● WORK REQUEST
Send back exactly the lines from the opening line of the records below through the one with "CutoffSpec.sum_upto (CutoffSpec.month_length y)".

● THE DATA
(** ** The cutoff *)

Lemma month_length_days_in_month y m :
  1 <= m <= 12 -> CutoffSpec.month_length y m = PyDate._days_in_month y m.
Proof. intros Hm. now rewrite days_in_month_cases. Qed.

Lemma leap_year_step y :
  PyDate._days_before_year (y + 1) + CutoffSpec.year_length (y + 1) =
  PyDate._days_before_year (y + 2).
Proof.
  unfold PyDate._days_before_year, CutoffSpec.year_length, CutoffSpec.leap_year.
  cbv zeta. replace (y + 1 - 1) with y by lia. replace (y + 2 - 1) with (y + 1) by lia.
  destruct (Z.eqb_spec ((y + 1) mod 4) 0) as [H4|H4];
  destruct (Z.eqb_spec ((y + 1) mod 100) 0) as [H100|H100];
  destruct (Z.eqb_spec ((y + 1) mod 400) 0) as [H400|H400]; simpl;
    Z.div_mod_to_equations; lia.
Qed.

Lemma sum_year_lengths n :
  CutoffSpec.sum_upto CutoffSpec.year_length n = PyDate._days_before_year (Z.of_nat n + 1).
Proof.
  induction n as [|n IH].
  - reflexivity.
  - cbn [CutoffSpec.sum_upto]. rewrite IH.
    replace (Z.of_nat (S n)) with (Z.of_nat n + 1) by lia.
    replace (Z.of_nat n + 1 + 1) with (Z.of_nat n + 2) by lia.
    apply leap_year_step.
Qed.

Lemma sum_month_lengths y m :
  1 <= m <= 12 ->
  CutoffSpec.sum_upto (CutoffSpec.month_length y) (Z.to_nat (m - 1)) =
  PyDate._days_before_month y m.
Proof.
  intros Hm.
  assert (H : m = 1 ∨ m = 2 ∨ m = 3 ∨ m = 4 ∨ m = 5 ∨ m = 6 ∨ m = 7 ∨ m = 8 ∨
              m = 9 ∨ m = 10 ∨ m = 11 ∨ m = 12) by lia.
  unfold PyDate._days_before_month, PyDate._is_leap.
  destruct H as [->|[->|[->|[->|[->|[->|[->|[->|[->|[->|[->| ->]]]]]]]]]]];
    vm_compute Z.to_nat; cbn [CutoffSpec.sum_upto];
    unfold CutoffSpec.month_length, CutoffSpec.leap_year; simpl;
    destruct ((y mod 4 =? 0) && (negb (y mod 100 =? 0) || (y mod 400 =? 0)));
    reflexivity.
Qed.

Lemma day_number_toordinal t :
  1 <= PyDate.year t -> 1 <= PyDate.month t <= 12 ->
  CutoffSpec.day_number t = PyDate.toordinal t.
Proof.
  intros Hy Hm. unfold CutoffSpec.day_number, PyDate.toordinal, PyDate._ymd2ord.
  rewrite sum_year_lengths, sum_month_lengths by done.
  now replace (Z.of_nat (Z.to_nat (PyDate.year t - 1)) + 1) with (PyDate.year t) by lia.
Qed.

Lemma timegm_epoch_seconds t :
  1 <= PyDate.year t -> 1 <= PyDate.month t <= 12 ->
  PyCalendar.timegm (PyDate.timetuple t) = CutoffSpec.epoch_seconds t.
Proof.
  intros Hy Hm. unfold CutoffSpec.epoch_seconds.
  rewrite (day_number_toordinal t Hy Hm).
  rewrite (day_number_toordinal (PyDate.Date 1970 1 1)) by (simpl; lia).
  unfold PyCalendar.timegm, PyDate.timetuple, PyCalendar._EPOCH_ORD, PyCalendar.EPOCH.
  unfold PyDate.toordinal, PyDate._ymd2ord. simpl PyDate.year. simpl PyDate.month.
  simpl PyDate.day. lia.
Qed.

Lemma minus_months_index t n :
  let idx := PyDate.month t + - n - 1 in
  CutoffSpec.minus_months t n =
  PyDate.Date (PyDate.year t + idx / 12) (idx mod 12 + 1)
    (Z.min (PyDate.day t)
       (CutoffSpec.month_length (PyDate.year t + idx / 12) (idx mod 12 + 1))).
Proof.
  intros idx. unfold CutoffSpec.minus_months.
  assert (Hq : (12 * PyDate.year t + (PyDate.month t - 1) - n) / 12
               = PyDate.year t + idx / 12).
  { unfold idx. Z.div_mod_to_equations. lia. }
  assert (Hr : (12 * PyDate.year t + (PyDate.month t - 1) - n) mod 12 = idx mod 12).
  { unfold idx. Z.div_mod_to_equations. lia. }
  cbv zeta. now rewrite Hq, Hr.
Qed.

Lemma cut_off_date_in_range t n :
  PyDate.valid t -> 0 <= n -> n <= 12 * (PyDate.year t - 1) + PyDate.month t - 1 ->
  cut_off_date t n = Ok (CutoffSpec.minus_months t n) ∧
  PyDate.valid (CutoffSpec.minus_months t n) ∧
  cut_off_timestamp (CutoffSpec.minus_months t n) = CutoffSpec.cutoff t n.
Proof.
  intros Hv Hn Hr. pose proof Hv as (Hy & Hm & Hd).
  unfold PyDate.MINYEAR, PyDate.MAXYEAR in *.
  rewrite minus_months_index. cbv zeta.
  set (idx := PyDate.month t + - n - 1).
  assert (Hm' : 1 <= idx mod 12 + 1 <= 12).
  { pose proof (Z.mod_pos_bound idx 12). lia. }
  assert (Hy' : 1 <= PyDate.year t + idx / 12 <= 9999).
  { unfold idx. Z.div_mod_to_equations. lia. }
  rewrite month_length_days_in_month by done.
  destruct (add_in_range (- n) t Hv Hy') as [Hadd Hvalid].
  fold idx in Hadd, Hvalid.
  split; [exact Hadd|]. split; [exact Hvalid|].
  unfold cut_off_timestamp, CutoffSpec.cutoff.
  rewrite timegm_epoch_seconds by (simpl; lia).
  rewrite minus_months_index. cbv zeta. fold idx.
  now rewrite month_length_days_in_month by done.
Qed.

Lemma cut_off_date_overflow t n :
  PyDate.valid t -> 12 * (PyDate.year t - 1) + PyDate.month t - 1 < n ->
  cut_off_date t n = Raise OverflowError.
Proof.
  intros (Hy & Hm & Hd) Hn.
  unfold cut_off_date, MonthDelta.rsub, MonthDelta.add, PyDate.replace,
    PyDate._check_date_fields.
  set (idx := PyDate.month t + - n - 1).
  assert (Hy' : PyDate.year t + idx / 12 < 1).
  { unfold idx. Z.div_mod_to_equations. lia. }
  assert (Hc : (PyDate.MINYEAR <=? PyDate.year t + idx / 12) = false).
  { apply Z.leb_gt. unfold PyDate.MINYEAR. lia. }
  now rewrite Hc.
Qed.

(** C3, as amended: for a retention [n >= 0] that does not reach back
    before January of year 1, the cutoff date of [cut_old_data] is today
    minus [n] months with the day clamped into the target month, a valid
    date, and the cutoff timestamp is the number of whole seconds from the
    UTC epoch to that date, times 1000; the sweep that finds a primary
    logs that date and removes with that timestamp. *)
Theorem C3_cutoff_is_today_minus_months t n
    (Hvalid : PyDate.valid t) (Hn : 0 <= n)
    (Hrange : n <= 12 * (PyDate.year t - 1) + PyDate.month t - 1) :
  cut_off_date t n = Ok (CutoffSpec.minus_months t n) ∧
  PyDate.valid (CutoffSpec.minus_months t n) ∧
  cut_off_timestamp (CutoffSpec.minus_months t n) = CutoffSpec.cutoff t n ∧
  ∀ self s p,
    today s = t ->
    discover self (servers s) (mongodb_host_with_port self) = Ok p ->
    cut_old_data self n s =
    (Ok (),
     sweep_state (uri_of self p) (mongodb_db self) (CutoffSpec.cutoff t n)
       (swept_names (servers s) (uri_of self p) (mongodb_db self))
       (emit (ELog INFO (MsgRetention n (CutoffSpec.minus_months t n)))
          (find_primary_state self (mongodb_host_with_port self) s))).
Proof.
  destruct (cut_off_date_in_range t n Hvalid Hn Hrange) as (Hd & Hv & Hts).
  split; [exact Hd|]. split; [exact Hv|]. split; [exact Hts|].
  intros self s p Ht Hp. rewrite cut_old_data_run. unfold cut_old_data_outcome.
  now rewrite Hp, Ht, Hd, Hts.
Qed.

(** On 31 March 2018 one month of retention gives 28 February 2018,
    midnight UTC, in milliseconds. *)
Lemma C3_witness :
  cut_off_date (PyDate.Date 2018 3 31) 1 = Ok (PyDate.Date 2018 2 28) ∧
  cut_off_timestamp (PyDate.Date 2018 2 28) = 1519776000000 ∧
  CutoffSpec.cutoff (PyDate.Date 2018 3 31) 1 = 1519776000000.
Proof.
  destruct (C3_cutoff_is_today_minus_months (PyDate.Date 2018 3 31) 1)
    as (Hd & _ & Hts & _).
  - unfold PyDate.valid. vm_compute. repeat split; discriminate.
  - lia.
  - simpl. lia.
  - split; [exact Hd|]. split; [reflexivity|]. rewrite <- Hts. reflexivity.
Defined.

(** C3 as stated fails for large retentions: 30000 months before
    31 March 2018 is before year 1, [monthdelta] raises [OverflowError],
    and [cut_old_data] ends with it, having computed no cutoff. *)
Lemma C3_counterexample :
  0 <= 30000 ∧
  PyDate.valid (PyDate.Date 2018 3 31) ∧
  cut_off_date (PyDate.Date 2018 3 31) 30000 = Raise OverflowError ∧
  ¬ (∃ d, cut_off_date (PyDate.Date 2018 3 31) 30000 = Ok d) ∧
  (cut_old_data Sample.self 30000 Sample.start).1 = Raise OverflowError.
Proof.
  split; [lia|]. split.
  { unfold PyDate.valid. vm_compute. repeat split; discriminate. }
  split; [reflexivity|]. split.
  - intros [d Hd]. vm_compute in Hd. discriminate Hd.
  - vm_compute. reflexivity.
Qed.

(** * Further properties of the script *)

(** ** [connect] *)

(** X1: [connect] never raises.  It leaves the deployments as they are;
    when the host answers, [__conn] afterwards holds a client for the URI
    of that host, which is open; when it does not, [__conn] is [None] and
    the last thing done is the error log.  A client held before the call
    has been closed either way. *)
Theorem X1_connect_never_raises self host s :
  ∃ s', connect self host s = (Ok (), s') ∧
        servers s' = servers s ∧
        (reachable self s host ->
         ∃ cl, __conn s' = Some cl ∧ client_uri cl = uri_of self host ∧
               cl ∈ open_clients s') ∧
        (¬ reachable self s host ->
         __conn s' = None ∧ last (trace s') = Some (ELog ERROR MsgConnectionError)) ∧
        (∀ cl, __conn s = Some cl -> EClose cl ∈ trace s').
Proof.
  exists (connected self host s). split; [apply connect_run|].
  split; [apply servers_connected|]. split; [|split].
  - intros [sv Hsv]. exists (Client (next_id (closed s)) (uri_of self host)).
    unfold connected. rewrite Hsv. unfold opened. simpl.
    split; [done|]. split; [done|].
    apply elem_of_app. right. apply list_elem_of_here.
  - intros Hn.
    assert (E : servers s !! uri_of self host = None).
    { destruct (servers s !! uri_of self host) eqn:E; [|done].
      exfalso. apply Hn. unfold reachable. rewrite E. eauto. }
    split; [now rewrite conn_connected, E|].
    unfold connected. rewrite E. unfold refused. simpl. apply last_snoc.
  - intros cl Hcl. rewrite trace_connected. unfold connect_events. rewrite Hcl.
    apply elem_of_app. right. apply list_elem_of_here.
Qed.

● RESPONSE
(** ** The cutoff *)

Lemma month_length_days_in_month y m :
  1 <= m <= 12 -> CutoffSpec.month_length y m = PyDate._days_in_month y m.
Proof. intros Hm. now rewrite days_in_month_cases. Qed.

Lemma leap_year_step y :
  PyDate._days_before_year (y + 1) + CutoffSpec.year_length (y + 1) =
  PyDate._days_before_year (y + 2).
Proof.
  unfold PyDate._days_before_year, CutoffSpec.year_length, CutoffSpec.leap_year.
  cbv zeta. replace (y + 1 - 1) with y by lia. replace (y + 2 - 1) with (y + 1) by lia.
  destruct (Z.eqb_spec ((y + 1) mod 4) 0) as [H4|H4];
  destruct (Z.eqb_spec ((y + 1) mod 100) 0) as [H100|H100];
  destruct (Z.eqb_spec ((y + 1) mod 400) 0) as [H400|H400]; simpl;
    Z.div_mod_to_equations; lia.
Qed.

Lemma sum_year_lengths n :
  CutoffSpec.sum_upto CutoffSpec.year_length n = PyDate._days_before_year (Z.of_nat n + 1).
Proof.
  induction n as [|n IH].
  - reflexivity.
  - cbn [CutoffSpec.sum_upto]. rewrite IH.
    replace (Z.of_nat (S n)) with (Z.of_nat n + 1) by lia.
    replace (Z.of_nat n + 1 + 1) with (Z.of_nat n + 2) by lia.
    apply leap_year_step.
Qed.

Lemma sum_month_lengths y m :
  1 <= m <= 12 ->
  CutoffSpec.sum_upto (CutoffSpec.month_length y) (Z.to_nat (m - 1)) =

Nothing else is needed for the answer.